[Start of section]

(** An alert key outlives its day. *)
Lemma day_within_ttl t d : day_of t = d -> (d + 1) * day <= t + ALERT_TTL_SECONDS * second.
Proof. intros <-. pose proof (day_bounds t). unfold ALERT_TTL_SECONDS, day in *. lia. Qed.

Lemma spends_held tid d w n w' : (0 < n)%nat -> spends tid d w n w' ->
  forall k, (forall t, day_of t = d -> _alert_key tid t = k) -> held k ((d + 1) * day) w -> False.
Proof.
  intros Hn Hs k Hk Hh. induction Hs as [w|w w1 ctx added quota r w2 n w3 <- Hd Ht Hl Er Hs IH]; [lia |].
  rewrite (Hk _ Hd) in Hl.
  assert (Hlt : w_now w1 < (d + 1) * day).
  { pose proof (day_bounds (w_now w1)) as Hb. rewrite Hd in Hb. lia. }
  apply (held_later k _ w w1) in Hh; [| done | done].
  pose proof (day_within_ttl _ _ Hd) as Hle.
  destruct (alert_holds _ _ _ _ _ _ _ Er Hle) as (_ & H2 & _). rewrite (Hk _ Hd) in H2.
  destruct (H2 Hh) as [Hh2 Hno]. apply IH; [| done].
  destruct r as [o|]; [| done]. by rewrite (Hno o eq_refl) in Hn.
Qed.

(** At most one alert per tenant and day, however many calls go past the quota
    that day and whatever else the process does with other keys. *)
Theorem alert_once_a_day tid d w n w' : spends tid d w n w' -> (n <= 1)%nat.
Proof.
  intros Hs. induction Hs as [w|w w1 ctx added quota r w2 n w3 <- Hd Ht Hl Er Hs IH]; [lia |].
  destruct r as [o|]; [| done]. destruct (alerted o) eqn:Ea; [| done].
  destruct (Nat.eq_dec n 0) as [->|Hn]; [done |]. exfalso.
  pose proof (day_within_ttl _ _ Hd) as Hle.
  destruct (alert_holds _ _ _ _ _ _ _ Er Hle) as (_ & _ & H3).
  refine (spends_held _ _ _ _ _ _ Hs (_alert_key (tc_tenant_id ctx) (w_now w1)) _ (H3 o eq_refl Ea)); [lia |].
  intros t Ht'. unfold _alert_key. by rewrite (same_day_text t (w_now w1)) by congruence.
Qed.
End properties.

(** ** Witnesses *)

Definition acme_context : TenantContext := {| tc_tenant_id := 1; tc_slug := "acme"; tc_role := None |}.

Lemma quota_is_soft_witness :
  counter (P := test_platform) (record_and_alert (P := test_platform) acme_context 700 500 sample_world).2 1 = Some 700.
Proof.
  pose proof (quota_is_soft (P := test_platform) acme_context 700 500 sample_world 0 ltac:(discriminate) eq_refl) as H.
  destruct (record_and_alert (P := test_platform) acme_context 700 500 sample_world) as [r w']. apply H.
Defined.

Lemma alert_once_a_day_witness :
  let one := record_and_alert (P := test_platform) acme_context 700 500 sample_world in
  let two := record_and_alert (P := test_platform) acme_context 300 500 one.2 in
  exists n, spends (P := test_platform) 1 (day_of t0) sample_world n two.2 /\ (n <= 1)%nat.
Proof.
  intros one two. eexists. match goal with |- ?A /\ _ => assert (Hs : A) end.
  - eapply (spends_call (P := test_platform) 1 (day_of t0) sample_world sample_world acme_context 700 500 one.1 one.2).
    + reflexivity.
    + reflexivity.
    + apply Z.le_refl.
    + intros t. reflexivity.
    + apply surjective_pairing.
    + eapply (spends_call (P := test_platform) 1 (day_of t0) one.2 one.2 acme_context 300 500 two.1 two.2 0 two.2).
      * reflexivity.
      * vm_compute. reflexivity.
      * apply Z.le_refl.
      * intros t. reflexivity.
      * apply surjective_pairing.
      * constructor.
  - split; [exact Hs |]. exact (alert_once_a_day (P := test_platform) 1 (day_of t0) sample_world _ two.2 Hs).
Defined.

[End of section]
[Start of section]

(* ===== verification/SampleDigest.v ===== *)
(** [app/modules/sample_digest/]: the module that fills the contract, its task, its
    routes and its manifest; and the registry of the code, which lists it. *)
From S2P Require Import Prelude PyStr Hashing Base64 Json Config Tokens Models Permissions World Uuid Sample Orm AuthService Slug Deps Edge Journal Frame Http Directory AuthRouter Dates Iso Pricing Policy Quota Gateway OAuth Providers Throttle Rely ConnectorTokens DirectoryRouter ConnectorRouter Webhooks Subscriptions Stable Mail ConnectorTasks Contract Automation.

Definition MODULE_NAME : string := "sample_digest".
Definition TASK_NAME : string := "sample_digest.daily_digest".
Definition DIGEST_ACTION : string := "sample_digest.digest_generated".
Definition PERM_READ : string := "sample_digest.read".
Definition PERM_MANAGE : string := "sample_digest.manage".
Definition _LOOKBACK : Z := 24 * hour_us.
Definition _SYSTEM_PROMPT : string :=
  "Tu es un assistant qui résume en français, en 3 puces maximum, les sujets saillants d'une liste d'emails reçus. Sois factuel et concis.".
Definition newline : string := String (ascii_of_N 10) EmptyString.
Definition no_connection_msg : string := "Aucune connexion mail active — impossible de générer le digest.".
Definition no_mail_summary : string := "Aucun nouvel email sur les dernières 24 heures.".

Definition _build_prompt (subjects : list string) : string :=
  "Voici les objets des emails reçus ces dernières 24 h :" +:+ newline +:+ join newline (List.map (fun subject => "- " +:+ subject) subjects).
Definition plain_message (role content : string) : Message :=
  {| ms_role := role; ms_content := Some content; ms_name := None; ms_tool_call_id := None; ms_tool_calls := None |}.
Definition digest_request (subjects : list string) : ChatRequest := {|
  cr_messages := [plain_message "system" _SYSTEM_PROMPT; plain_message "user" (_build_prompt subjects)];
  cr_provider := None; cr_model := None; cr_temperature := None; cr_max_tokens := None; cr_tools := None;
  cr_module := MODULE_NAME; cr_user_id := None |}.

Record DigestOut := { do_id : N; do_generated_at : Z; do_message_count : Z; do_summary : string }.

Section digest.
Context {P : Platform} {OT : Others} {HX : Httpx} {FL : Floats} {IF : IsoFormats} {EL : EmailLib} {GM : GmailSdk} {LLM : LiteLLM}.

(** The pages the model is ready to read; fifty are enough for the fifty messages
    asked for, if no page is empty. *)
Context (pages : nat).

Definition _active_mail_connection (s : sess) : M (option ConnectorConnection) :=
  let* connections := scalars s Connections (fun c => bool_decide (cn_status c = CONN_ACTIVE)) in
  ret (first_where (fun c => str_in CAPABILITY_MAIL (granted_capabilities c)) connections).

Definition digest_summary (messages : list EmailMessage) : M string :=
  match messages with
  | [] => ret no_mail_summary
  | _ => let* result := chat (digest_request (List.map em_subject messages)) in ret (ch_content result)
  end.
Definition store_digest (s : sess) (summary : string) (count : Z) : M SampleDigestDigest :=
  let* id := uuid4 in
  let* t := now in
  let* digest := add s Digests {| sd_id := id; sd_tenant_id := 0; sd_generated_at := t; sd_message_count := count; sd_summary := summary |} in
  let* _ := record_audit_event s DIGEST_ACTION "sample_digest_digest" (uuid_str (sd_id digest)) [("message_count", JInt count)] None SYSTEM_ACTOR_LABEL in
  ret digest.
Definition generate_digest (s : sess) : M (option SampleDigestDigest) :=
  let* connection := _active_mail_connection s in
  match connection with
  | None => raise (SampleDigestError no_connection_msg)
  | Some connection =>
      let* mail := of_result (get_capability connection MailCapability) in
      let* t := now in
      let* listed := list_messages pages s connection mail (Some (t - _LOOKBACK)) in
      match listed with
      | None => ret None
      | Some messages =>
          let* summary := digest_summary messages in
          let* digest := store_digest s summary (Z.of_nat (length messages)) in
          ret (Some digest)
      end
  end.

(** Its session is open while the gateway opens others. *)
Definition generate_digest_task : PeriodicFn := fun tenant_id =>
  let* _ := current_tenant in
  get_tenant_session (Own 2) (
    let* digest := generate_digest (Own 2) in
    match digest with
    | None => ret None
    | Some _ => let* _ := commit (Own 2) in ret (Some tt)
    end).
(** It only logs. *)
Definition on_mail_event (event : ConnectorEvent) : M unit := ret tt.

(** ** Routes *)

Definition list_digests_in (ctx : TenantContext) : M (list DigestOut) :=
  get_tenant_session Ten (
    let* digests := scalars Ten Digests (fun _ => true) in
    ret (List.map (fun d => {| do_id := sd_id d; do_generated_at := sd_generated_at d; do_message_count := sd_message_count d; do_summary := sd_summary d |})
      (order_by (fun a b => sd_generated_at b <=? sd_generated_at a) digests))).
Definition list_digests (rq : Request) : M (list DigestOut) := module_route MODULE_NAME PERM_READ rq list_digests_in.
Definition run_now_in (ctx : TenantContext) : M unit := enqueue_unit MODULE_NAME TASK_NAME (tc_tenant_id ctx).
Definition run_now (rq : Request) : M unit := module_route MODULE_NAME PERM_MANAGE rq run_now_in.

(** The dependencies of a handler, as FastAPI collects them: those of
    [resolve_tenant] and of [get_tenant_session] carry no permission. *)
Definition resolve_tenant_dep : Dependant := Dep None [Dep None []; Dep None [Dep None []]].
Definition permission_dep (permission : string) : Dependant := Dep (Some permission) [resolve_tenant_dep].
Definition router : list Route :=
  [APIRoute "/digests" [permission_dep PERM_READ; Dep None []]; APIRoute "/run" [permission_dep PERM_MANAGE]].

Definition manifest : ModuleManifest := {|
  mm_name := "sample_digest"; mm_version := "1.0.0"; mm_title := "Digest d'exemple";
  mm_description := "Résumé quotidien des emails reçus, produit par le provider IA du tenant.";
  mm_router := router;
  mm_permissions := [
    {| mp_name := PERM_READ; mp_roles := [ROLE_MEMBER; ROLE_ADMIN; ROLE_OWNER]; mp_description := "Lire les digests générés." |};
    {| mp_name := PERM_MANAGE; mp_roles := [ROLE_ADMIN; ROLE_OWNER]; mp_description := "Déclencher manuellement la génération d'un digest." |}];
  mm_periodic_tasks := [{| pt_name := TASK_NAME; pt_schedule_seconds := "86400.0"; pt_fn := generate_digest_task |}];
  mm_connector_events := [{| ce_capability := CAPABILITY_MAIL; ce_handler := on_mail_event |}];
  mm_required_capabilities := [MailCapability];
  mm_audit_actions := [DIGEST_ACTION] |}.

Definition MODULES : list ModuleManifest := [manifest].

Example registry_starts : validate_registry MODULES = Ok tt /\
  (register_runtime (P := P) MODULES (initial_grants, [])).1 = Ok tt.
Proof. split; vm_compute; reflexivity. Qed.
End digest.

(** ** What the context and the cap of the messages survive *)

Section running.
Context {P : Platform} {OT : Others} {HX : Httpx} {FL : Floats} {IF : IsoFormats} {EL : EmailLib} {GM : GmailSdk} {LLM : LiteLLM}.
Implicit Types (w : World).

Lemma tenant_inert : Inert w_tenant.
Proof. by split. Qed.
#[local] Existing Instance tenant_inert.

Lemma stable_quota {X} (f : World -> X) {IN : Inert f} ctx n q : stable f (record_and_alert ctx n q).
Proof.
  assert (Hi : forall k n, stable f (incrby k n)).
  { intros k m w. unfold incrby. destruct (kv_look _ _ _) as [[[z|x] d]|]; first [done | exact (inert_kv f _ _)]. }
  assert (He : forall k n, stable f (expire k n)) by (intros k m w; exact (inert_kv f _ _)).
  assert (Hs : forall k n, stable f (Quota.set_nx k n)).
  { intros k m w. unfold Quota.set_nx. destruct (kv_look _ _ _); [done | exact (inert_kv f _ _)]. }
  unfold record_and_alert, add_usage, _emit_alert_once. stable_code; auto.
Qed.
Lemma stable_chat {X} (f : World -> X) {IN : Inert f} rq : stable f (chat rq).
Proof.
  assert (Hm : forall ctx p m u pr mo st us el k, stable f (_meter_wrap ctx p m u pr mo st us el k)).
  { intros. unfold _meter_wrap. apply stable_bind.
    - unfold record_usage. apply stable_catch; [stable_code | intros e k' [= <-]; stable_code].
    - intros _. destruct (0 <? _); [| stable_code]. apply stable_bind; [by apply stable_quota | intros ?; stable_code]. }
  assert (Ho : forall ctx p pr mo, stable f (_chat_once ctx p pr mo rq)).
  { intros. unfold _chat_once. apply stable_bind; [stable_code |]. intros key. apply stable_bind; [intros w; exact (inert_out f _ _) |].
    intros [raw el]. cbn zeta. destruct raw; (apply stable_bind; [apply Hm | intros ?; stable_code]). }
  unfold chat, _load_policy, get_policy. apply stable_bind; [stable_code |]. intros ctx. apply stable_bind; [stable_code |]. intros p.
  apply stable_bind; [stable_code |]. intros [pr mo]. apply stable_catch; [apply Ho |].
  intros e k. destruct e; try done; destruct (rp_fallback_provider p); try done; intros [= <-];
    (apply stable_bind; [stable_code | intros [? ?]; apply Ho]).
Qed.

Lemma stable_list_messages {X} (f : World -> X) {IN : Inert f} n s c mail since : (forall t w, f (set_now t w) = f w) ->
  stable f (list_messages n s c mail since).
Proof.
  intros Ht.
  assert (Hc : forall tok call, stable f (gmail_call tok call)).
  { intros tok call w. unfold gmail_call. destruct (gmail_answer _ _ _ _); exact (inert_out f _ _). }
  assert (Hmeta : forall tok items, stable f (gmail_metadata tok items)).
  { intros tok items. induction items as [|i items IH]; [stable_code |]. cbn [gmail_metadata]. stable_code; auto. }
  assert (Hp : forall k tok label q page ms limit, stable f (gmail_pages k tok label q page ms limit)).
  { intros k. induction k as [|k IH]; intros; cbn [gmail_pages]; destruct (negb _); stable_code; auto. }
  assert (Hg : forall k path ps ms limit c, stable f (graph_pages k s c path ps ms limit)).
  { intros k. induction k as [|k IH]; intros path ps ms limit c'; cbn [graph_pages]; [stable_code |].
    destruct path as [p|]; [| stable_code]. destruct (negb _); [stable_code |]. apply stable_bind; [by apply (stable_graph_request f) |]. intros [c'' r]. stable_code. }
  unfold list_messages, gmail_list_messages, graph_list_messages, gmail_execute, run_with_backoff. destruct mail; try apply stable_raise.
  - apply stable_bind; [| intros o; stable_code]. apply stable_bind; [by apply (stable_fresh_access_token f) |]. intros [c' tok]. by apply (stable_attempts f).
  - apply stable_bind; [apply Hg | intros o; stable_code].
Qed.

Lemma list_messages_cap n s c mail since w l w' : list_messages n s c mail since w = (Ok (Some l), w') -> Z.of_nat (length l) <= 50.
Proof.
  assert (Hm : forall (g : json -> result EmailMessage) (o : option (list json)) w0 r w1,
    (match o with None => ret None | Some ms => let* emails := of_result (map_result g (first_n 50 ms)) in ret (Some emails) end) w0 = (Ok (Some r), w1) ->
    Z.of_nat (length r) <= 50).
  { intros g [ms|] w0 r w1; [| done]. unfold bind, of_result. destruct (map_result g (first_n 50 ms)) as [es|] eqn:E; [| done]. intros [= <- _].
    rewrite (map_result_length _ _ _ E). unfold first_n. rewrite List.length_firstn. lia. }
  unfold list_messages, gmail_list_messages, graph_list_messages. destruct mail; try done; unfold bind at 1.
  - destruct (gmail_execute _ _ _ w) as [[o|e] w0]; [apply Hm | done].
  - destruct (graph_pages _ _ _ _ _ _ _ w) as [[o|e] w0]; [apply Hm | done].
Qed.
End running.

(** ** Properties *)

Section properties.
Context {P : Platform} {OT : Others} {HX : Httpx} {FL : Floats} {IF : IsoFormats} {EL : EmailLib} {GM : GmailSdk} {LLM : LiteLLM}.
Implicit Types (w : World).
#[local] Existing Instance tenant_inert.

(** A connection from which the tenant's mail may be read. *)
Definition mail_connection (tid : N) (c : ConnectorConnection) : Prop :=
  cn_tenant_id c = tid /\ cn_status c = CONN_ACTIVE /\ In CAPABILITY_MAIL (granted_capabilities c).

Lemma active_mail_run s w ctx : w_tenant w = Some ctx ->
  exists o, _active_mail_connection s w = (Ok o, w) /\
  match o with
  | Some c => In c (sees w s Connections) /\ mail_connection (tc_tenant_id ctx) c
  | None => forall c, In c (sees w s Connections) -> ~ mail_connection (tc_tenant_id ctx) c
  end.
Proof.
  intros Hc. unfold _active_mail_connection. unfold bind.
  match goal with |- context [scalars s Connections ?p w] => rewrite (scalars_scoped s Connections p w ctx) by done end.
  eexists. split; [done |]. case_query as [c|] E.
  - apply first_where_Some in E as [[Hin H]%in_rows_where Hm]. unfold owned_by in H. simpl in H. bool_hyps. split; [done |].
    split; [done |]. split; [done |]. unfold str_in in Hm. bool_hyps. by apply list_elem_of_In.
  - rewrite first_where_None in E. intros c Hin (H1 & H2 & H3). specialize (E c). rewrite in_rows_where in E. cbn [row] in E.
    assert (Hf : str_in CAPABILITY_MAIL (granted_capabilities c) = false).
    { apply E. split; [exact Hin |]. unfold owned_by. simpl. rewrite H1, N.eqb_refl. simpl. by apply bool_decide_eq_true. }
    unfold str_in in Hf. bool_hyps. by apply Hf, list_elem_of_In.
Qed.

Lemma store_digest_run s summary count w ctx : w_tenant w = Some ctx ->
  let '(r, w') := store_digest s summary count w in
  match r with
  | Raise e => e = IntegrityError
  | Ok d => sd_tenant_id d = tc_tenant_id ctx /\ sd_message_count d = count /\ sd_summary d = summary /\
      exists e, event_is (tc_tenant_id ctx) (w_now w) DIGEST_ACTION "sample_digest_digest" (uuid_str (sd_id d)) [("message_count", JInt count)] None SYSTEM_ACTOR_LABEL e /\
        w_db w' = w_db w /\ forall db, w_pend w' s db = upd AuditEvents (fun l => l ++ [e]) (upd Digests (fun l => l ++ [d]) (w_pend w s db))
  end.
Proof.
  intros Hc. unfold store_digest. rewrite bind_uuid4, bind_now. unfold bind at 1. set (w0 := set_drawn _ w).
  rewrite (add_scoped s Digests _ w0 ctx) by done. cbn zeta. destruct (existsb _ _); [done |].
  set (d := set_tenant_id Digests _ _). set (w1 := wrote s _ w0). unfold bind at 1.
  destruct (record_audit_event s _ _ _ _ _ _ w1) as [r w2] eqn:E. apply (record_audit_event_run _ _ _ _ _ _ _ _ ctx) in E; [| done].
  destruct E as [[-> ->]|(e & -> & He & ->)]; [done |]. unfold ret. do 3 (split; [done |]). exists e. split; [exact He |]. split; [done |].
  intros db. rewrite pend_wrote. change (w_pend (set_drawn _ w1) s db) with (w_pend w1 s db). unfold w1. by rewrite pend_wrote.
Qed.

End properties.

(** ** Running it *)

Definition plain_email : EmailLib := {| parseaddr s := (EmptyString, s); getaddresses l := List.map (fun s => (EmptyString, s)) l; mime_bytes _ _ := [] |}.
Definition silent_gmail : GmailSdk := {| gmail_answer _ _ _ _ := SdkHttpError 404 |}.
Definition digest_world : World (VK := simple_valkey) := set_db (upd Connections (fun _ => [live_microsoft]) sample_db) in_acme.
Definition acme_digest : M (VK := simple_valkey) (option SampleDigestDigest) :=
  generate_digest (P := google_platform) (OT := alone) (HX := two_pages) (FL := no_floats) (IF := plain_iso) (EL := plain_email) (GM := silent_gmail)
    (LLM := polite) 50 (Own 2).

[End of section]
[Start of section]

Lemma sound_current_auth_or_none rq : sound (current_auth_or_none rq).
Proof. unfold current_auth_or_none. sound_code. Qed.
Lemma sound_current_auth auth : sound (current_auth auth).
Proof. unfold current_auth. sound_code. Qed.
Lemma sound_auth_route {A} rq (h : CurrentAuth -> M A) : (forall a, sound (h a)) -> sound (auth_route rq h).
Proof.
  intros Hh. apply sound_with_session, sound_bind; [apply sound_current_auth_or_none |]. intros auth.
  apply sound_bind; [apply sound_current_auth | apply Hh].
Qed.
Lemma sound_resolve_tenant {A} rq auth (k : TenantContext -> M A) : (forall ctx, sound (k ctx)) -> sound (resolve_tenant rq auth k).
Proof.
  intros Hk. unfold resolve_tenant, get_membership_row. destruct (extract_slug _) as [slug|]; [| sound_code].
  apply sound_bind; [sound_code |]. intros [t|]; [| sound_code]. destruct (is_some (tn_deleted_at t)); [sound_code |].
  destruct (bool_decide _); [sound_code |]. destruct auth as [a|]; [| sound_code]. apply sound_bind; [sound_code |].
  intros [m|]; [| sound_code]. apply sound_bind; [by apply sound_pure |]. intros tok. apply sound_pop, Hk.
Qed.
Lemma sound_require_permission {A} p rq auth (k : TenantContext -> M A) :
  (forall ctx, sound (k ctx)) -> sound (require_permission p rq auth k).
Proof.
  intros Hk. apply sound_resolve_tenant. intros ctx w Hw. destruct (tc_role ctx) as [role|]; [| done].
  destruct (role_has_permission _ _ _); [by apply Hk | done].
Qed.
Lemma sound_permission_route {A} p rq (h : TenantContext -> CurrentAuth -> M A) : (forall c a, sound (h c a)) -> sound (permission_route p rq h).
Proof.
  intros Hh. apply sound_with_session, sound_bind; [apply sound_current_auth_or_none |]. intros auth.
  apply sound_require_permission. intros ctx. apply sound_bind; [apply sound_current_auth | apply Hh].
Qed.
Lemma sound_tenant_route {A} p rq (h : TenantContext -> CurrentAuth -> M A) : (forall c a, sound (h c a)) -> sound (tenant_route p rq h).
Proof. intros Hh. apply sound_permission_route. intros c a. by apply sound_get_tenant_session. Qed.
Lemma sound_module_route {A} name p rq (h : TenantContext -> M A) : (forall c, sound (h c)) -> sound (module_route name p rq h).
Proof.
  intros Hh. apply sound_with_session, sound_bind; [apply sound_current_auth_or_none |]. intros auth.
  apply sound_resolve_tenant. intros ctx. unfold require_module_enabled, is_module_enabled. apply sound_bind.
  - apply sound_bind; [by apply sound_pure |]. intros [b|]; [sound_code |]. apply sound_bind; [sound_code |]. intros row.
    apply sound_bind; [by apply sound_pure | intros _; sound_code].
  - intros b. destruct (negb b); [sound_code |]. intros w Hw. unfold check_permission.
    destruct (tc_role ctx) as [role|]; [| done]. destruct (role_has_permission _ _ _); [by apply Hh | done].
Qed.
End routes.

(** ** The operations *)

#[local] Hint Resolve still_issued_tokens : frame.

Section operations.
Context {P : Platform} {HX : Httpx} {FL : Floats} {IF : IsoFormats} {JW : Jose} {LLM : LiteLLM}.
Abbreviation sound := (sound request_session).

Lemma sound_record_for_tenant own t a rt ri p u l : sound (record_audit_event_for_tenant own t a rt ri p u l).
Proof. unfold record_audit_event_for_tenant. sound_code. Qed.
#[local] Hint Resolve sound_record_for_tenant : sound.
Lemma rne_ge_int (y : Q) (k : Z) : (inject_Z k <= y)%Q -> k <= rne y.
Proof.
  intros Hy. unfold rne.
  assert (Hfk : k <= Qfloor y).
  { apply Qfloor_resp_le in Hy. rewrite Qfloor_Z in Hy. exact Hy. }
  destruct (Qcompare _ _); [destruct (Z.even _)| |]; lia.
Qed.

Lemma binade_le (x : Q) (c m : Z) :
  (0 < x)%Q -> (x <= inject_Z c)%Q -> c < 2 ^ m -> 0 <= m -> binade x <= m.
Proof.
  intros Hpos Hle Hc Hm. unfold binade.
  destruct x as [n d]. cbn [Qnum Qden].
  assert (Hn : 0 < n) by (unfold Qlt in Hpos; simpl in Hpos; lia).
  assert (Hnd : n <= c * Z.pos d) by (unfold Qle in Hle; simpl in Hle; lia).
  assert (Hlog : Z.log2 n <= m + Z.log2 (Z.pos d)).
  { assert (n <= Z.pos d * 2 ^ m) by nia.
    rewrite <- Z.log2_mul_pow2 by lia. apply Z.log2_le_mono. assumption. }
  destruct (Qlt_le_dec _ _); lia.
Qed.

[End of section]

TASK TO COMPLETE
Set down only the lines above that fall between the line holding "(** An alert key outlives its day. *)" and the line holding "Lemma spends_held tid", inclusive, keeping each exact.

ANSWER BELOW
(** An alert key outlives its day. *)
Lemma day_within_ttl t d : day_of t = d -> (d + 1) * day <= t + ALERT_TTL_SECONDS * second.
Proof. intros <-. pose proof (day_bounds t). unfold ALERT_TTL_SECONDS, day in *. lia. Qed.

Lemma spends_held tid d w n w' : (0 < n)%nat -> spends tid d w n w' ->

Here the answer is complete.